==== RECORDS FOR THIS EXERCISE ====
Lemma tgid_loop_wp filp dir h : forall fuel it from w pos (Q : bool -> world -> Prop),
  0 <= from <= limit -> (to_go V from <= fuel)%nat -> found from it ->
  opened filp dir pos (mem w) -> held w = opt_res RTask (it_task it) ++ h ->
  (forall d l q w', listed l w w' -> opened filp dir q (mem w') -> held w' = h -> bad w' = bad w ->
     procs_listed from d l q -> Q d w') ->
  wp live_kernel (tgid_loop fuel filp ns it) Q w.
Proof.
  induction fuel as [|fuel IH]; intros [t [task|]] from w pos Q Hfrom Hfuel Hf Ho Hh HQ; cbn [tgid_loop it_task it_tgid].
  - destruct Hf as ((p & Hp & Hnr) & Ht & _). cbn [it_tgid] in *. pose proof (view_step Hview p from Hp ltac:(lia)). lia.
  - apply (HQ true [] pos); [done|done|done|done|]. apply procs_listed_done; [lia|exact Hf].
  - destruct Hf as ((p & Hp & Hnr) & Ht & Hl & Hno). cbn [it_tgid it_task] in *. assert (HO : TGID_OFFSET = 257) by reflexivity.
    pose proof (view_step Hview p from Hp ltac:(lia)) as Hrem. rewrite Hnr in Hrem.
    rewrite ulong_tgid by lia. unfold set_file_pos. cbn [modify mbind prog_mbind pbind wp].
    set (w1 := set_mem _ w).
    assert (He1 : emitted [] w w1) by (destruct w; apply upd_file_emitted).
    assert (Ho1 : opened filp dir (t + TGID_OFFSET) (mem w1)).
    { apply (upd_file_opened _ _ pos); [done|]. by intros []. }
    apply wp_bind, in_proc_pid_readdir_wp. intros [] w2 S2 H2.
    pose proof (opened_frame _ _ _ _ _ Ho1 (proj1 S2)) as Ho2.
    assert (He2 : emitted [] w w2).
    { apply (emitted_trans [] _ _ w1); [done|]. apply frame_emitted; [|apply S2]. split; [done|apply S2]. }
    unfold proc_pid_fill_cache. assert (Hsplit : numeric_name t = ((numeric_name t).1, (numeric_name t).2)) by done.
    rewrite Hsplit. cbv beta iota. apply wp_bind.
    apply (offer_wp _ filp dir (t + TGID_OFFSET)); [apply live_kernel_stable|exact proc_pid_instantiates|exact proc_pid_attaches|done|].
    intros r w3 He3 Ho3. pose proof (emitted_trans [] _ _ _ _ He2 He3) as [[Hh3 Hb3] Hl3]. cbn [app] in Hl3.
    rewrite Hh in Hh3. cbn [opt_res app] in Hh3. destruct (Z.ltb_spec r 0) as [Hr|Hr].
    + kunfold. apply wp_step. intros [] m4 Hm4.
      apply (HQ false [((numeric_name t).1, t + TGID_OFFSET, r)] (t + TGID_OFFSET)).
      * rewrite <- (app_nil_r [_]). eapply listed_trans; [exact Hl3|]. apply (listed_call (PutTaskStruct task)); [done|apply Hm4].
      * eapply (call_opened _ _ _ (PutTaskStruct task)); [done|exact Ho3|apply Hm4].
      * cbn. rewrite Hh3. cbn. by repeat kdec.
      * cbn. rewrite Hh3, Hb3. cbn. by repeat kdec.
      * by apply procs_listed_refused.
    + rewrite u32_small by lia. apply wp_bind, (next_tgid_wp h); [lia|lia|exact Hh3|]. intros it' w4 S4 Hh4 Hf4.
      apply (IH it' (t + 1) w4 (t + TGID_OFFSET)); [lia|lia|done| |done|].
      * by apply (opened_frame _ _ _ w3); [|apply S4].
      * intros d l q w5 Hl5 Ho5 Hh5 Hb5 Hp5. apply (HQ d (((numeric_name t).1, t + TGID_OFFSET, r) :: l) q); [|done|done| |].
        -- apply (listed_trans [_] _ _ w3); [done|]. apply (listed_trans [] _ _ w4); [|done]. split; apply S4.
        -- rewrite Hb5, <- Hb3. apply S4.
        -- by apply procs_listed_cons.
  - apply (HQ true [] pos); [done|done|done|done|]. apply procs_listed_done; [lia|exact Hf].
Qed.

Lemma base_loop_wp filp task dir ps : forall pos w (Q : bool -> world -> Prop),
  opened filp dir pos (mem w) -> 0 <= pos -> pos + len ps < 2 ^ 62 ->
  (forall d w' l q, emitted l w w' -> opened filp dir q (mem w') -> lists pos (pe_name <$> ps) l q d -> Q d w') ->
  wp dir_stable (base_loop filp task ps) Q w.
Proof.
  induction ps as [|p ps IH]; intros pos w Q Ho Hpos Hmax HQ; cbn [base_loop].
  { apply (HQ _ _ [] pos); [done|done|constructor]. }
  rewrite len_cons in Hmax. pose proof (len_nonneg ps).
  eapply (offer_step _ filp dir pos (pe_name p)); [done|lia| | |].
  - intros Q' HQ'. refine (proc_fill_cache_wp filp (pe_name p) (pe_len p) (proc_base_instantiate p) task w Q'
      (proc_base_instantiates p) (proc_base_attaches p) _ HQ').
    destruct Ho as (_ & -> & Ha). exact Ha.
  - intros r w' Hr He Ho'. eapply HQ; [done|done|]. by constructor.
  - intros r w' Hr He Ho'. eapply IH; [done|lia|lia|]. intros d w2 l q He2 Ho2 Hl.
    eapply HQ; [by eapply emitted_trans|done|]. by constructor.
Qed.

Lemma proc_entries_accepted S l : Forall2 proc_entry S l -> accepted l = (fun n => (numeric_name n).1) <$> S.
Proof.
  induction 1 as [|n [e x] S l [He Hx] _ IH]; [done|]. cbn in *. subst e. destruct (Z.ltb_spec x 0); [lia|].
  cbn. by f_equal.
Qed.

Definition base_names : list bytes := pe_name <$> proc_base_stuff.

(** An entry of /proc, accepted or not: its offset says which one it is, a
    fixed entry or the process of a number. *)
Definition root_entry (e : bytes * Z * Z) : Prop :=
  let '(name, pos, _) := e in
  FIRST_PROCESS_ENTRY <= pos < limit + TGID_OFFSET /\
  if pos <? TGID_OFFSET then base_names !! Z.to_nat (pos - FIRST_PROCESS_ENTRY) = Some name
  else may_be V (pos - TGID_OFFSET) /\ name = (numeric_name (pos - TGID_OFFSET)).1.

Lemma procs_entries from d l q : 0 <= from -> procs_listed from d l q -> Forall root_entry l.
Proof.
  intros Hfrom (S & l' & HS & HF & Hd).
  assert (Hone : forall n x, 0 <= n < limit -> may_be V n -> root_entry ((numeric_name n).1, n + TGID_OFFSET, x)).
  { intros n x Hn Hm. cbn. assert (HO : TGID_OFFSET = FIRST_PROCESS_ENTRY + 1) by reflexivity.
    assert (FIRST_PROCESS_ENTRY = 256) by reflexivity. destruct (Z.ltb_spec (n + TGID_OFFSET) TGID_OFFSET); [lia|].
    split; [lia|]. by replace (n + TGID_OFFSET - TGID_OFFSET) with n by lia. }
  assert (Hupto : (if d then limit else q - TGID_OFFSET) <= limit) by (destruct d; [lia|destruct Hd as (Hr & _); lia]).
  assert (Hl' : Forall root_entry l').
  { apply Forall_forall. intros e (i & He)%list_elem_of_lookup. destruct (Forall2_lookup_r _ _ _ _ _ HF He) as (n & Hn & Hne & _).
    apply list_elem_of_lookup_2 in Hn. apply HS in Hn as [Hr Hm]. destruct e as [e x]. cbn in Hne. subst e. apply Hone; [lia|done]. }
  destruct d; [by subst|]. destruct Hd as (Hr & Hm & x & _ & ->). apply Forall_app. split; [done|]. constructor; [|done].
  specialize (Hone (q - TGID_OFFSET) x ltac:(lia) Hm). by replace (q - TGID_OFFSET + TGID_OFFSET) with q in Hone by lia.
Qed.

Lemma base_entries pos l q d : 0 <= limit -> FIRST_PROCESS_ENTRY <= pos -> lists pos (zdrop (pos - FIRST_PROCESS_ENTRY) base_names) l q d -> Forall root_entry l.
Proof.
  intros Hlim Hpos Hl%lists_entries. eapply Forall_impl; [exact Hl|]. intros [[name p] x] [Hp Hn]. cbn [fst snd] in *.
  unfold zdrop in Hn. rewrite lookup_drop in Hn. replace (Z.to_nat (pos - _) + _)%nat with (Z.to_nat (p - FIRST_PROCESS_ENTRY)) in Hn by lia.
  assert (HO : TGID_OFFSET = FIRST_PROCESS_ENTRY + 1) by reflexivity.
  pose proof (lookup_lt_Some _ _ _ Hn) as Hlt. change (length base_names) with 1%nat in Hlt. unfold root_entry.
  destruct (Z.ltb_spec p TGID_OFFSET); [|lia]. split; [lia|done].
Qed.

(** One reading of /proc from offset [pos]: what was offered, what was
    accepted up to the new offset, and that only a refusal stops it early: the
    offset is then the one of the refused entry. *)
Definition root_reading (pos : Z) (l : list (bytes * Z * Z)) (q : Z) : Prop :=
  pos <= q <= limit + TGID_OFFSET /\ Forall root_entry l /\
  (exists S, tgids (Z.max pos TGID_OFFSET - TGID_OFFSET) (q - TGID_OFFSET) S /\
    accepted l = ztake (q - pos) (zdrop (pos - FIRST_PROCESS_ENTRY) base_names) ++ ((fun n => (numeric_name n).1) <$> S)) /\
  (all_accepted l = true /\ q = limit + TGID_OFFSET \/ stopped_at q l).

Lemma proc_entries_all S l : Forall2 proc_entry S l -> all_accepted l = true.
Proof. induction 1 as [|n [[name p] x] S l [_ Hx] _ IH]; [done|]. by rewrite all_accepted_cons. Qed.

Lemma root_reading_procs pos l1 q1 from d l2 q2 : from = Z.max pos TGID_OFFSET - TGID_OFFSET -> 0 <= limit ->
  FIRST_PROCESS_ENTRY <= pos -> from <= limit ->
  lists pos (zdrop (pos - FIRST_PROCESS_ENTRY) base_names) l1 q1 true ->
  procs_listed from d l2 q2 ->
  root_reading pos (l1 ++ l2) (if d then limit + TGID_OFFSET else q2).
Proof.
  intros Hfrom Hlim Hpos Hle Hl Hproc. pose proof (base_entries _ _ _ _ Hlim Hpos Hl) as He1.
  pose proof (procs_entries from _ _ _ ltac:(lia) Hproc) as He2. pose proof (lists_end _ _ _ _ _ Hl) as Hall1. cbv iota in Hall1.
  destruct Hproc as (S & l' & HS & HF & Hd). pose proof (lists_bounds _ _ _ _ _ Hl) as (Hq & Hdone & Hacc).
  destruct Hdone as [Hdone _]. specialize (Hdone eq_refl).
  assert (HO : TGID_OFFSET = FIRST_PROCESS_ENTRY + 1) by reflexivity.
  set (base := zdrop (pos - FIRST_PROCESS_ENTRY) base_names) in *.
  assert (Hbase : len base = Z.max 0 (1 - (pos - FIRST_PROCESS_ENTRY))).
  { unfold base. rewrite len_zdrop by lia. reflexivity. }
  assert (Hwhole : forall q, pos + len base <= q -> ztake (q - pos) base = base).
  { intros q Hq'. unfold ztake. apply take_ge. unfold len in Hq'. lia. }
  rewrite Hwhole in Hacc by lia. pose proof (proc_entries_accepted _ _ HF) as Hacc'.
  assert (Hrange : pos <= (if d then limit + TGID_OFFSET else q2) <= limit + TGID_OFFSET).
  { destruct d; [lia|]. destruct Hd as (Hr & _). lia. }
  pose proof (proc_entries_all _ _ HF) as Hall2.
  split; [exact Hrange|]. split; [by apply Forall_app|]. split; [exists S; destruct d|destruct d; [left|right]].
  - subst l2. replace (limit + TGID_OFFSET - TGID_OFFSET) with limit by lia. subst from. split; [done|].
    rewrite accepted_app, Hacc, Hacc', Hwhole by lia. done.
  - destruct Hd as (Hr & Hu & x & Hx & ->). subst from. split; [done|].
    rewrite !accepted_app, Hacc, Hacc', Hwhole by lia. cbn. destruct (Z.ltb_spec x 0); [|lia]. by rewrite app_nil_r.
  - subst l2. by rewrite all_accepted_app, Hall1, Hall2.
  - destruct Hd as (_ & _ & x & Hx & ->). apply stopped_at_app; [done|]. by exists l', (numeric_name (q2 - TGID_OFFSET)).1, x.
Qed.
====
==== RECORDS FOR THIS EXERCISE ====
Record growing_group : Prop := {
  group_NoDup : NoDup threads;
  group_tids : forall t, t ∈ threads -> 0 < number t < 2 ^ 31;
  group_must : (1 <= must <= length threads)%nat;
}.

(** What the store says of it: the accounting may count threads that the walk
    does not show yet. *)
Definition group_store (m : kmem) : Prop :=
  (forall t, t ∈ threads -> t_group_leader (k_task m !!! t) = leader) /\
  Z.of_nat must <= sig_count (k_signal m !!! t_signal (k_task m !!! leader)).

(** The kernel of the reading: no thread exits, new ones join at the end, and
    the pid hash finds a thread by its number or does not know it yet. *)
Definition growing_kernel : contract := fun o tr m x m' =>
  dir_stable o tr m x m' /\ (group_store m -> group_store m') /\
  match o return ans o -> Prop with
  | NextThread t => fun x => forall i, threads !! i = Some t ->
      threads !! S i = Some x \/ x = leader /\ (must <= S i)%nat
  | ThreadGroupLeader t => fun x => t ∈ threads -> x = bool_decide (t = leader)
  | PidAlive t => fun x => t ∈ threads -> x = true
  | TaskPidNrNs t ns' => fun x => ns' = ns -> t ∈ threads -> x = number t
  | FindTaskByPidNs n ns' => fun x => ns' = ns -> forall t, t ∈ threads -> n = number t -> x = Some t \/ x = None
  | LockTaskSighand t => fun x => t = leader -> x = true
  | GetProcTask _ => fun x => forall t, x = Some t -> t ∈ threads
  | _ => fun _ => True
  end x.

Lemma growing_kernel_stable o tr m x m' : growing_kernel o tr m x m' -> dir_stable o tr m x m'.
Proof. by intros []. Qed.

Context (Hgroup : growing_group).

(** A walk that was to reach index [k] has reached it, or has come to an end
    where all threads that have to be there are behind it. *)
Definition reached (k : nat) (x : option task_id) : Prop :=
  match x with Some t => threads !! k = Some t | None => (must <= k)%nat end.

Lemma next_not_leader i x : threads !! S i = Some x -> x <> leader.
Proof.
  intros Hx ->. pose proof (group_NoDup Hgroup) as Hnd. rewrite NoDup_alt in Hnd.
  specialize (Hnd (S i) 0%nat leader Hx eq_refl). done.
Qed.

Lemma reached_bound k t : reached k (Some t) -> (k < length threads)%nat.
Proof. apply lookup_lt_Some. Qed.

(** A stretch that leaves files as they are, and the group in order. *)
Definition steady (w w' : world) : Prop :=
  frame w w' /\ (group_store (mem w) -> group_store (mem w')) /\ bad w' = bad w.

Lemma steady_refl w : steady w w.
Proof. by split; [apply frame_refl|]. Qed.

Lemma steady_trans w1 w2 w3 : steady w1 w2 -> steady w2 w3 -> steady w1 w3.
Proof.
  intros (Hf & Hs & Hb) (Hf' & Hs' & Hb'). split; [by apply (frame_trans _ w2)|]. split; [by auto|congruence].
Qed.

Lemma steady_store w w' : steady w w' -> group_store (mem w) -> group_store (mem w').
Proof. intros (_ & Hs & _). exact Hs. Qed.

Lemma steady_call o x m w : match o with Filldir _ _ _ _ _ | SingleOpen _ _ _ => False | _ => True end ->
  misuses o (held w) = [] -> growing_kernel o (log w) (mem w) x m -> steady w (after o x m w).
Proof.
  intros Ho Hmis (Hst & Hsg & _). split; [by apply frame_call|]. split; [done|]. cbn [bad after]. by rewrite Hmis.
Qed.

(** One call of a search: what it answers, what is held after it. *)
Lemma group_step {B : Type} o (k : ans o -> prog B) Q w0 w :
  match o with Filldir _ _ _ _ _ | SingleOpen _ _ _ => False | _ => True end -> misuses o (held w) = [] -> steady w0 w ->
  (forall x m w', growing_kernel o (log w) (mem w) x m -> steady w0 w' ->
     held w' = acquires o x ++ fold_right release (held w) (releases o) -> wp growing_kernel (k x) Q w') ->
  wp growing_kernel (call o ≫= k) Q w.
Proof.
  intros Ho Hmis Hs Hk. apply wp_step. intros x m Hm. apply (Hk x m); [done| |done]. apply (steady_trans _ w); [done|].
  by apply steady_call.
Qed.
====
> PROMPT
Please give again the lines above between the line holding "Lemma tgid_loop_wp filp" and the line holding "set (w1 := set_mem _ w).", inclusive, exactly as they are and with nothing added.

> PROBLEM SOLUTION
Lemma tgid_loop_wp filp dir h : forall fuel it from w pos (Q : bool -> world -> Prop),
  0 <= from <= limit -> (to_go V from <= fuel)%nat -> found from it ->
  opened filp dir pos (mem w) -> held w = opt_res RTask (it_task it) ++ h ->
  (forall d l q w', listed l w w' -> opened filp dir q (mem w') -> held w' = h -> bad w' = bad w ->
     procs_listed from d l q -> Q d w') ->
  wp live_kernel (tgid_loop fuel filp ns it) Q w.
Proof.
  induction fuel as [|fuel IH]; intros [t [task|]] from w pos Q Hfrom Hfuel Hf Ho Hh HQ; cbn [tgid_loop it_task it_tgid].
  - destruct Hf as ((p & Hp & Hnr) & Ht & _). cbn [it_tgid] in *. pose proof (view_step Hview p from Hp ltac:(lia)). lia.
  - apply (HQ true [] pos); [done|done|done|done|]. apply procs_listed_done; [lia|exact Hf].
  - destruct Hf as ((p & Hp & Hnr) & Ht & Hl & Hno). cbn [it_tgid it_task] in *. assert (HO : TGID_OFFSET = 257) by reflexivity.
    pose proof (view_step Hview p from Hp ltac:(lia)) as Hrem. rewrite Hnr in Hrem.
    rewrite ulong_tgid by lia. unfold set_file_pos. cbn [modify mbind prog_mbind pbind wp].
    set (w1 := set_mem _ w).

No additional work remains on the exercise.